Re: Going Postal (Was: Boom!)

At 17:50 8/8/96, Mike Duvos wrote:
The Post Office has now jumped on the terrorist bandwagon by announcing that it will no longer be legal to drop any package weighing over 16 ounces into a collection box.
Larger packages will have to be presented in person at the Post Office, and I wouldn't be surprised if several forms of ID were required.
We'll see the day.
Should wreak havoc with the mail order video tape rental business, with those handy pre-paid 4th class labels you just slap on the tapes before dropping in the nearest mailbox.
A video tape weighs less than a pound.
I suspect one could do a lot of damage to a mailbox with under 16 ounces of the proper explosive. Perhaps one of our resident Cypherpunks bomb experts could expand on this subject.

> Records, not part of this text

(* ===== verification/Regex.v ===== *)
(** * Regular expressions

    The regular expressions of the modelled modules, on code points: their meaning as
    sets of texts ([matches]), and an executable matcher by derivatives, proved equivalent
    to it.  [re_fullmatch], [re_match] and [re_search] are the methods of a compiled
    pattern, as tests: whether the whole text, some prefix, or some part of it is in the
    set (which is what a backtracking matcher finds for patterns without look-around). *)

From S2P Require Import Prelude Utf8.

Inductive re :=
| RNone
| REps
| RChar (p : Z -> bool)
| RSeq (a b : re)
| RAlt (a b : re)
| RStar (a : re).

Inductive matches : re -> list Z -> Prop :=
| m_eps : matches REps []
| m_char p c : p c = true -> matches (RChar p) [c]
| m_seq a b s t : matches a s -> matches b t -> matches (RSeq a b) (s ++ t)
| m_alt_l a b s : matches a s -> matches (RAlt a b) s
| m_alt_r a b s : matches b s -> matches (RAlt a b) s
| m_star_nil a : matches (RStar a) []
| m_star_cons a s t : matches a s -> matches (RStar a) t -> matches (RStar a) (s ++ t).

(** Constructors that drop what cannot match, so derivatives stay small. *)
Definition seq (a b : re) : re :=
  match a, b with
  | RNone, _ | _, RNone => RNone
  | REps, _ => b
  | _, _ => RSeq a b
  end.
Definition alt (a b : re) : re :=
  match a, b with
  | RNone, _ => b
  | _, RNone => a
  | _, _ => RAlt a b
  end.

Fixpoint nullable (r : re) : bool :=
  match r with
  | RNone | RChar _ => false
  | REps | RStar _ => true
  | RSeq a b => nullable a && nullable b
  | RAlt a b => nullable a || nullable b
  end.

Fixpoint deriv (c : Z) (r : re) : re :=
  match r with
  | RNone | REps => RNone
  | RChar p => if p c then REps else RNone
  | RSeq a b => if nullable a then alt (seq (deriv c a) b) (deriv c b) else seq (deriv c a) b
  | RAlt a b => alt (deriv c a) (deriv c b)
  | RStar a => seq (deriv c a) r
  end.

Fixpoint re_fullmatch (r : re) (s : list Z) : bool :=
  match s with [] => nullable r | c :: s' => re_fullmatch (deriv c r) s' end.

Fixpoint re_match (r : re) (s : list Z) : bool :=
  nullable r || match s with [] => false | c :: s' => re_match (deriv c r) s' end.

Fixpoint re_search (r : re) (s : list Z) : bool :=
  re_match r s || match s with [] => false | _ :: s' => re_search r s' end.

(** A final [$]: the end of the text, or just before a last newline. *)
Definition re_match_end (r : re) (s : list Z) : bool :=
  re_fullmatch r s
  || match reverse s with 10 :: t => re_fullmatch r (reverse t) | _ => false end.

(** ** Notation for patterns *)

Definition any_of (l : list re) : re := foldr alt RNone l.
Definition lit_chars (s : list Z) : re := foldr (fun c r => seq (RChar (Z.eqb c)) r) REps s.
Definition lit (s : string) : re := lit_chars (u s).
Definition plus (p : Z -> bool) : re := RSeq (RChar p) (RStar (RChar p)).
Definition opt (r : re) : re := RAlt REps r.

(** ** The matcher is exact *)

#[local] Hint Constructors matches : core.

Lemma inv_none s : ~ matches RNone s.
Proof. inversion 1. Qed.
Lemma inv_eps s : matches REps s -> s = [].
Proof. by inversion 1. Qed.
Lemma inv_seq a b s : matches (RSeq a b) s -> exists x y, s = x ++ y /\ matches a x /\ matches b y.
Proof. inversion 1; subst; eauto. Qed.
Lemma inv_alt a b s : matches (RAlt a b) s -> matches a s \/ matches b s.
Proof. inversion 1; subst; eauto. Qed.

Lemma seq_spec a b s : matches (seq a b) s <-> matches (RSeq a b) s.
Proof.
  split.
  - destruct a, b; cbn; intros H; try done; try (by apply inv_none in H); by apply (m_seq REps _ []).
  - intros (x & y & -> & Ha & Hb)%inv_seq. destruct a, b; cbn; eauto;
      try (by apply inv_none in Ha); try (by apply inv_none in Hb); apply inv_eps in Ha as ->; done.
Qed.

Lemma alt_spec a b s : matches (alt a b) s <-> matches a s \/ matches b s.
Proof.
  split.
  - destruct a, b; cbn; intros H; eauto; by apply inv_alt in H.
  - intros [H|H]; destruct a, b; cbn; eauto; by apply inv_none in H.
Qed.

Lemma nullable_spec r : nullable r = true <-> matches r [].
Proof.
  induction r as [| |p|a IHa b IHb|a IHa b IHb|a IHa]; cbn; split; intros H; try done; eauto.
  - by inversion H.
  - by inversion H.
  - apply andb_true_iff in H as [Ha Hb]. apply (m_seq a b [] []); tauto.
  - apply inv_seq in H as (x & y & E & Ha & Hb). symmetry in E. apply app_eq_nil in E as [-> ->].
    apply andb_true_iff. tauto.
  - apply orb_true_iff in H as [H|H]; [apply m_alt_l|apply m_alt_r]; tauto.
  - apply inv_alt in H. apply orb_true_iff. tauto.
Qed.

(** A star that matches a nonempty text has a first nonempty turn. *)
Lemma star_first a c s : matches (RStar a) (c :: s) ->
  exists x y, s = x ++ y /\ matches a (c :: x) /\ matches (RStar a) y.
Proof.
  remember (RStar a) as r eqn:Er. remember (c :: s) as t eqn:Et. intros H. revert Er Et.
  induction H as [| | | | | |a' x y Hx _ Hy IH]; intros Er Et; try done. injection Er as ->.
  destruct x as [|d x]; [by apply IH|]. injection Et as -> <-. eauto.
Qed.

Lemma deriv_spec c r s : matches (deriv c r) s <-> matches r (c :: s).
Proof.
  revert s. induction r as [| |p|a IHa b IHb|a IHa b IHb|a IHa]; intros s; cbn.
  - split; by inversion 1.
  - split; by inversion 1.
  - destruct (p c) eqn:E; split; intros H.
    + apply inv_eps in H as ->. by constructor.
    + inversion H; subst. constructor.
    + by inversion H.
    + inversion H; congruence.
  - assert (Hs : matches (seq (deriv c a) b) s <->
      exists x y, s = x ++ y /\ matches a (c :: x) /\ matches b y).
    { rewrite seq_spec. split.
      - intros (x & y & -> & Ha & Hb)%inv_seq. exists x, y. by rewrite <- IHa.
      - intros (x & y & -> & Ha & Hb). constructor; [by apply IHa|done]. }
    destruct (nullable a) eqn:En; [rewrite alt_spec|]; rewrite Hs; split.
    + intros [(x & y & -> & Ha & Hb)|H]; [by apply (m_seq a b (c :: x))|].
      apply (m_seq a b [] (c :: s)); [by apply nullable_spec|by apply IHb].
    + intros (x & y & E & Ha & Hb)%inv_seq. destruct x as [|d x]; cbn in E.
      * right. apply IHb. by rewrite E.
      * left. injection E as <- ->. eauto.
    + intros (x & y & -> & Ha & Hb). by apply (m_seq a b (c :: x)).
    + intros (x & y & E & Ha & Hb)%inv_seq. destruct x as [|d x]; cbn in E.
      * apply nullable_spec in Ha. congruence.
      * injection E as <- ->. eauto.
  - rewrite alt_spec, IHa, IHb. split; [intros [?|?]; eauto|apply inv_alt].
  - rewrite seq_spec. split.
    + intros (x & y & -> & Ha & Hb)%inv_seq. apply (m_star_cons a (c :: x)); [by apply IHa|done].
    + intros (x & y & -> & Ha & Hb)%star_first. constructor; [by apply IHa|done].
Qed.

Lemma fullmatch_spec r s : re_fullmatch r s = true <-> matches r s.
Proof.
  revert r. induction s as [|c s IH]; intros r; cbn; [apply nullable_spec|]. by rewrite IH, deriv_spec.
Qed.

Lemma match_spec r s : re_match r s = true <-> exists x y, s = x ++ y /\ matches r x.
Proof.
  revert r. induction s as [|c s IH]; intros r; cbn; rewrite orb_true_iff, nullable_spec.
  - split; [intros [H|?]; [by exists [], []|done]|]. intros (x & y & E & H). left.
    symmetry in E. by apply app_eq_nil in E as [-> _].
  - rewrite IH. split.
    + intros [H|(x & y & -> & H)]; [by exists [], (c :: s)|]. exists (c :: x), y.
      split; [done|by apply deriv_spec].
    + intros ([|d x] & y & E & H); [by left|]. right. injection E as <- ->.
      exists x, y. split; [done|by apply deriv_spec].
Qed.

Lemma search_spec r s : re_search r s = true <-> exists w x y, s = w ++ x ++ y /\ matches r x.
Proof.
  induction s as [|c s IH]; cbn -[re_match]; rewrite orb_true_iff, match_spec.
  - split; [intros [(x & y & E & H)|?]; [by exists [], x, y|done]|].
    intros (w & x & y & E & H). left. symmetry in E. apply app_eq_nil in E as [-> E]. by exists x, y.
  - rewrite IH. split.
    + intros [(x & y & E & H)|(w & x & y & -> & H)]; [by exists [], x, y|by exists (c :: w), x, y].
    + intros ([|d w] & x & y & E & H); [left; by exists x, y|right]. injection E as <- ->. by exists w, x, y.
Qed.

Sixteen ounces of C4 will do you right. It was only 12 ounces that brought down the Pan Am flight over Scotland. -- Lucky Green <mailto:shamrock@netcom.com> PGP encrypted mail preferred. Defeat the Demopublican Unity Party. Vote no on Clinton/Dole in November. Vote Harry Browne for President.

Lucky Green writes:
Should wreak havoc with the mail order video tape rental business, with those handy pre-paid 4th class labels you just slap on the tapes before dropping in the nearest mailbox.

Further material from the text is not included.